Singapore is actually no stranger to car production. Ford and Mercedes Benz assembled cars here from the 1940s to 1980. In fact, the Ford Factory in Bukit Timah started operations in 1941, before the war, when Singapore was still a British colony. But production technologies changed and car assembly on a small scale became no longer economically viable. We shifted strategies, gave up car assembly, and pivoted to other manufacturing activities where we could be internationally competitive. These underpinned our industrialisation and development, and have provided many good opportunities for Singapore and Singaporeans.
40 years on, the automotive market has evolved. We are seeing growing interest in cleaner, smarter vehicles. Cities around the world are also facing pressure to move people around more efficiently, and in an environmentally sustainable manner. Automotive activities are becoming viable in Singapore once again. EVs have a different supply chain, fewer mechanical parts and more electronics, which plays to Singapore’s strengths. That is why global companies producing automotive electronics like Delphi and Infineon are already in Singapore and have been here for some time. We hope this will open up new growth areas for our economy, and create exciting jobs for Singaporeans, for example Industrial Internet of Things (IoT) engineers, data scientists, cobot technicians and digital supply chain strategists. These job titles did not even exist a few years ago, but these jobs are now on the cutting edge, and demand new skills. Young Singaporeans may not have these skills in the first instance, but they will learn from the engineers that you bring here from Korea and elsewhere in the world, as we did in the past. And over time, I am confident that we will build up a Singaporean workforce with these skills.
HMGICS is also an important milestone in the economic relationship between Singapore and South Korea. It will pave the way for more Korean companies to invest here, partner with local suppliers and SMEs, and collaborate with our universities and research institutes. EDB, JTC, ESG and A*STAR will all work closely with you to support these partnerships. I understand that Hyundai Motor is already in discussions with NTU and A*STAR, for example to use of AI in autonomous driving. In fact, you will be neighbours with the NTU Smart Campus, which aims to be a living testbed of tech-enabled solutions like electric vehicles. I hope that this will make it easier for your discussions to bear fruit, and for Singapore technology to power Hyundai cars all over the world.
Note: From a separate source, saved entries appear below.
(** The first position of a list that is not in use. *)
Definition first_free (l : list Z) : option Z := List.find (λ p, negb (bs_test bm p)) l.

(** Taking a position, if there is one. *)
Definition take_position (p : option Z) : res (B * Z) :=
  match p with
  | Some p => '(bm, _) ← bs_set bm p; Val (bm, p)
  | None => Err EAssert
  end.

Lemma seqZ_step m n : 0 < n → seqZ m n = m :: seqZ (m + 1) (n - 1).
Proof.
  intros. rewrite (seqZ_cons m n) by done. unfold Z.succ, Z.pred. do 3 f_equal; lia.
Qed.

(** A step of the loop at a position within the bitmap that is not [curr]. *)
Lemma alloc_step at_wrap fuel curr pos : 0 <= pos < bs_size bm → pos ≠ curr →
  alloc_loop at_wrap (S fuel) bm curr pos =
  if negb (bs_test bm pos) then take_position (Some pos) else alloc_loop at_wrap fuel bm curr (pos + 1).
Proof.
  intros Hp Hc. cbn [alloc_loop]. rewrite (proj2 (Z.eqb_neq _ _) Hc).
  rewrite (proj2 (Z.leb_gt _ _)) by lia. rewrite andb_false_r, andb_false_l.
  rewrite bs_get_in by done. cbn [mbind res_bind]. by rewrite wrap_small by lia.
Qed.

(** Below [curr]. *)
Lemma alloc_low at_wrap curr fuel : ∀ pos, 0 <= pos <= curr → curr < bs_size bm →
  curr - pos < Z.of_nat fuel →
  alloc_loop at_wrap fuel bm curr pos = take_position (first_free (seqZ pos (curr - pos))).
Proof.
  induction fuel as [|fuel IH]; intros pos Hp Hc Hf; [lia|].
  destruct (decide (pos = curr)) as [->|Hne].
  { rewrite Z.sub_diag. cbn [alloc_loop]. by rewrite Z.eqb_refl. }
  rewrite alloc_step, seqZ_step by lia. unfold first_free. cbn [List.find].
  destruct (negb (bs_test bm pos)); [done|]. rewrite IH by lia.
  by replace (curr - (pos + 1)) with (curr - pos - 1) by lia.
Qed.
I am confident that your team’s vision and ambition will make this project a success. It will be a vivid demonstration that in Singapore, we have what it takes to dream big and reinvent ourselves. We did not think that Singapore would one day be manufacturing cars again. But Singapore is where we have made the impossible, possible. I read that you are even planning to develop an electric Vertical Take-Off and Landing (eVTOL) vehicle by 2028. Perhaps one day we will manufacture them at HMGICS and see them fly in the skies of Singapore. Never say never!
Once again, we welcome Hyundai to Singapore, and wish the team every success. Thank you very much.